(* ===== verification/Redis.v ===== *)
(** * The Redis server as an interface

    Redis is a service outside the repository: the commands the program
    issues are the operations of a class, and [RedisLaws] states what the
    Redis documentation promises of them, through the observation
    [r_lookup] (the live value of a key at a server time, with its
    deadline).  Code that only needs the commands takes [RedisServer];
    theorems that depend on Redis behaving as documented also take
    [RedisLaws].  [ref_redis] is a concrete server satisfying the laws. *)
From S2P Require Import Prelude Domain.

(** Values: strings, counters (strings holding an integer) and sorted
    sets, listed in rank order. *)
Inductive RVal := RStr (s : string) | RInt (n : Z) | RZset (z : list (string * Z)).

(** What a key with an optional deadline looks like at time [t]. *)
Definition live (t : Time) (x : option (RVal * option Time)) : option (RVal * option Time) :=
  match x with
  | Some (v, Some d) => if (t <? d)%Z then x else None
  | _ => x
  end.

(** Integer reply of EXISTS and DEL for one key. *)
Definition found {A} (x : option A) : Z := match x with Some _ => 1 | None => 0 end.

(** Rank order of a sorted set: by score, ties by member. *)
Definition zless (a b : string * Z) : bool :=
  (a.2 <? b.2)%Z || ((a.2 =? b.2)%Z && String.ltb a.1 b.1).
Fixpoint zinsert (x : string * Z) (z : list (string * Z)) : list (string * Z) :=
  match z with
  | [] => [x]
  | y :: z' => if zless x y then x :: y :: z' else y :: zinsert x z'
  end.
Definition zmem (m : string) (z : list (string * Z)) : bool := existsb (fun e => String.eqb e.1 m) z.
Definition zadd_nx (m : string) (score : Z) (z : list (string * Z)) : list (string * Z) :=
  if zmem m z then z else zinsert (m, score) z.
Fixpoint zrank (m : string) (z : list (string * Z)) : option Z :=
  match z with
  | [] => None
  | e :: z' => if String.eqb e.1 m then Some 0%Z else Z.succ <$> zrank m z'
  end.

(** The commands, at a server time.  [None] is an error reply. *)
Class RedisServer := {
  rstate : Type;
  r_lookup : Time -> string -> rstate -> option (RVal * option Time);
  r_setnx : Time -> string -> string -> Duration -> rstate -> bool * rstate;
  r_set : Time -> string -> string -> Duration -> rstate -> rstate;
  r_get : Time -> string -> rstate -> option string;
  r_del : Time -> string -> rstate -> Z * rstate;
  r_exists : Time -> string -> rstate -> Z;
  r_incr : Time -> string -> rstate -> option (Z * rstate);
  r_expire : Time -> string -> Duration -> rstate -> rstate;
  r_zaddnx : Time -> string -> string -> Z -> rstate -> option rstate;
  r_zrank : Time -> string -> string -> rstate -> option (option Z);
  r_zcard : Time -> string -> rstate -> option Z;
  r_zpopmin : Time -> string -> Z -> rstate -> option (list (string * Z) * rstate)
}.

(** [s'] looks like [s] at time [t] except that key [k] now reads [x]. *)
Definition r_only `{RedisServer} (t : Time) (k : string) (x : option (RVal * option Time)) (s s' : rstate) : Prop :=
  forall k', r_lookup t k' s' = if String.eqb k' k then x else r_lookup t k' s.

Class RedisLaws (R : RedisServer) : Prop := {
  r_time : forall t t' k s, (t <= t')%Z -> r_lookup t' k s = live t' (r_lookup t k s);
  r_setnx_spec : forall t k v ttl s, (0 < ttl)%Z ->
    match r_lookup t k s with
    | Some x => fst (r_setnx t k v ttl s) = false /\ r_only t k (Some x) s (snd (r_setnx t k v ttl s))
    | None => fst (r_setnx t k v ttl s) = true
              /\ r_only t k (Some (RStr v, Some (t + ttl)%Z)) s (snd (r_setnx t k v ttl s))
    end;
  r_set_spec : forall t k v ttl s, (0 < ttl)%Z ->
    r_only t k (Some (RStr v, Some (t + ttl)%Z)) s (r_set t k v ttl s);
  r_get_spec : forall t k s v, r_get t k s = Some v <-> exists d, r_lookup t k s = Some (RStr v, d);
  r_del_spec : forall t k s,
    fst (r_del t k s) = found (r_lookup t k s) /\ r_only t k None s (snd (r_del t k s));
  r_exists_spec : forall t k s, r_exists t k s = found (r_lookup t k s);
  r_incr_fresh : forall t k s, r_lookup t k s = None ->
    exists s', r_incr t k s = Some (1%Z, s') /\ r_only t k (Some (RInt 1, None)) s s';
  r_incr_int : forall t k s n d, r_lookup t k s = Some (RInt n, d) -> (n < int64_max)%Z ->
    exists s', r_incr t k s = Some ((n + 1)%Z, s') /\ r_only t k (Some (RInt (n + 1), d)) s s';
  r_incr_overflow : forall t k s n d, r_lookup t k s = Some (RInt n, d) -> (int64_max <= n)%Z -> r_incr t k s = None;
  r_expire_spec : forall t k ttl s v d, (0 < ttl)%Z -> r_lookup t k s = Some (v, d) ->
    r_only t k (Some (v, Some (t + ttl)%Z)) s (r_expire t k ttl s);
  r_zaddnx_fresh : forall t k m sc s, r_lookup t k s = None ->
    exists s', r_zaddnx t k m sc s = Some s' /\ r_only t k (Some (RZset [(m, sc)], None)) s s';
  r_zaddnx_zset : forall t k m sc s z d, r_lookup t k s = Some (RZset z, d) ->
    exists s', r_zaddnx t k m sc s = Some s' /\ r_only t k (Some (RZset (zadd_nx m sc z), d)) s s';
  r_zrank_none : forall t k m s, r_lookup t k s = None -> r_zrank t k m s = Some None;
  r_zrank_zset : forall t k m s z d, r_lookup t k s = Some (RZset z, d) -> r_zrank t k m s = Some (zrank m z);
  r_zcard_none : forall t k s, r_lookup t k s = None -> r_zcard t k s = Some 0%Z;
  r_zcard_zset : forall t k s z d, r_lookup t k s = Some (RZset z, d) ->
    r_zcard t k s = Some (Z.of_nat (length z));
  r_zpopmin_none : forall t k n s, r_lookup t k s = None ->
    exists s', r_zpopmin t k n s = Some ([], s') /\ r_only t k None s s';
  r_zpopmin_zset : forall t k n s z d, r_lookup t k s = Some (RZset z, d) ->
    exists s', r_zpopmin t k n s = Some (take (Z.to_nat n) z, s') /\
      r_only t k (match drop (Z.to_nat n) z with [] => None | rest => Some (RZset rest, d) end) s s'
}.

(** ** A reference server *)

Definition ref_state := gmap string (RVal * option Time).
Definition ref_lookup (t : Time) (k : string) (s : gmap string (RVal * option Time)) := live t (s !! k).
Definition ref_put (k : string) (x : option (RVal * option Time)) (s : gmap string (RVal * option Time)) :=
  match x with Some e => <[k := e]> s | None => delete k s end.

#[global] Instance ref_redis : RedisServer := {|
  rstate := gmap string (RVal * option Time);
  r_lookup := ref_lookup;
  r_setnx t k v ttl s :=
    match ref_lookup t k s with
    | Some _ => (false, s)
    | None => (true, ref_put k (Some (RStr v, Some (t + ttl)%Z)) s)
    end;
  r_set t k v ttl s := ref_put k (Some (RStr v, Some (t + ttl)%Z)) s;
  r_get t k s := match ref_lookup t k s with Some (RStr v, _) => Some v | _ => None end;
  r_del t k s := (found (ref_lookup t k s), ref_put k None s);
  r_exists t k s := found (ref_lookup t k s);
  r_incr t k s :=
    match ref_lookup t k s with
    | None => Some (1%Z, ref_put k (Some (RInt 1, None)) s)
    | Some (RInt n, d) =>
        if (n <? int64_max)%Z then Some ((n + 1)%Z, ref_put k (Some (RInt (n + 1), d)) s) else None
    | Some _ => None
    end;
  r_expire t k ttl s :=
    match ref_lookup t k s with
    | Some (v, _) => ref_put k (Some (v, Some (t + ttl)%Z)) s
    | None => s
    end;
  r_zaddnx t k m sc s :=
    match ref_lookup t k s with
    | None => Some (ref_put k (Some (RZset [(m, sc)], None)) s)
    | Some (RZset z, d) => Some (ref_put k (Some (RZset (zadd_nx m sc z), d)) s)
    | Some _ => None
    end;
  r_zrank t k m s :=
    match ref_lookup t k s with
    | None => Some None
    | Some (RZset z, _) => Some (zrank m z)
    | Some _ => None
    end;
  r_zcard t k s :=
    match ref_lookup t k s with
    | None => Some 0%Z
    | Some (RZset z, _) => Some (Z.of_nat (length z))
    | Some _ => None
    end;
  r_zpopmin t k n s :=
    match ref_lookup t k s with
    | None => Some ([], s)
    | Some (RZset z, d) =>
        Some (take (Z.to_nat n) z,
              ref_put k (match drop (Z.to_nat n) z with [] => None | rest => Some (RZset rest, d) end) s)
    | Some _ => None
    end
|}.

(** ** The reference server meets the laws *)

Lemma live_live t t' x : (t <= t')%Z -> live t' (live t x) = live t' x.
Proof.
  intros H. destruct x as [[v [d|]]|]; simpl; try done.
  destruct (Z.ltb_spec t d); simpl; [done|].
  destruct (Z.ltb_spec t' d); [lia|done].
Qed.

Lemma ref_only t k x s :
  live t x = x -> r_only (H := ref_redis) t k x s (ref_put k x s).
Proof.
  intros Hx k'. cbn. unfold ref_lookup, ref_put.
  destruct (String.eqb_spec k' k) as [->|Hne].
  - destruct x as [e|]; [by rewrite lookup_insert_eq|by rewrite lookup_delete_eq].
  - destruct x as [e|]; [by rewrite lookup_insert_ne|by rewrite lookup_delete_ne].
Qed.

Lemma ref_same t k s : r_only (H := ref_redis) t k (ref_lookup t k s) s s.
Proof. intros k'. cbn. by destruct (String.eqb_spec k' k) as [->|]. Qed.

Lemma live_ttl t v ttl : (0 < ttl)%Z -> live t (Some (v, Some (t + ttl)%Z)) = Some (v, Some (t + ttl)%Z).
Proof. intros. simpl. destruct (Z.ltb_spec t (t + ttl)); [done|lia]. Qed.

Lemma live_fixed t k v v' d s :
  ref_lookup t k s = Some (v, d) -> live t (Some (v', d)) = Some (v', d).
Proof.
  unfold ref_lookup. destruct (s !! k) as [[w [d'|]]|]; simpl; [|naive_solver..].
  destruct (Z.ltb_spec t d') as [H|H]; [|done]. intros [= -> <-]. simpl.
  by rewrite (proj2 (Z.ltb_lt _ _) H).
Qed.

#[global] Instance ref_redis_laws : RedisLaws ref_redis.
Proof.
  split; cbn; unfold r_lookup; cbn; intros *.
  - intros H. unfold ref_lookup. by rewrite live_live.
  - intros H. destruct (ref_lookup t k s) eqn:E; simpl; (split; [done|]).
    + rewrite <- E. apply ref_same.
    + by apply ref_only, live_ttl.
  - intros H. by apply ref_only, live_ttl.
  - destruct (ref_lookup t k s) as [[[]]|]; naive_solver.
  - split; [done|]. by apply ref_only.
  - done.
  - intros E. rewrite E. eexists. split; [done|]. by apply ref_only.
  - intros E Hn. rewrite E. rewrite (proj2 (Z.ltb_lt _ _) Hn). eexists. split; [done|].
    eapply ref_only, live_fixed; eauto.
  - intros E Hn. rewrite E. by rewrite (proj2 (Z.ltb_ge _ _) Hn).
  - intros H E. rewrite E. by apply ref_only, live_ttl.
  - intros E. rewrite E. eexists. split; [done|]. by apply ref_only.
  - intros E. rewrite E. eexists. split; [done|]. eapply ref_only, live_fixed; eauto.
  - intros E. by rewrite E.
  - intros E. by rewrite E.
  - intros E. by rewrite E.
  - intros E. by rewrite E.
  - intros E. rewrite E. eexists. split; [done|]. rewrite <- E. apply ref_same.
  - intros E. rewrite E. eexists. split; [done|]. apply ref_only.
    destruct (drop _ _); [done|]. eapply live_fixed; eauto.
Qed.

**Your assignment**. Looking at the entries above, say how many lines hold the word "looks". Offer no other text.

**Output**. 2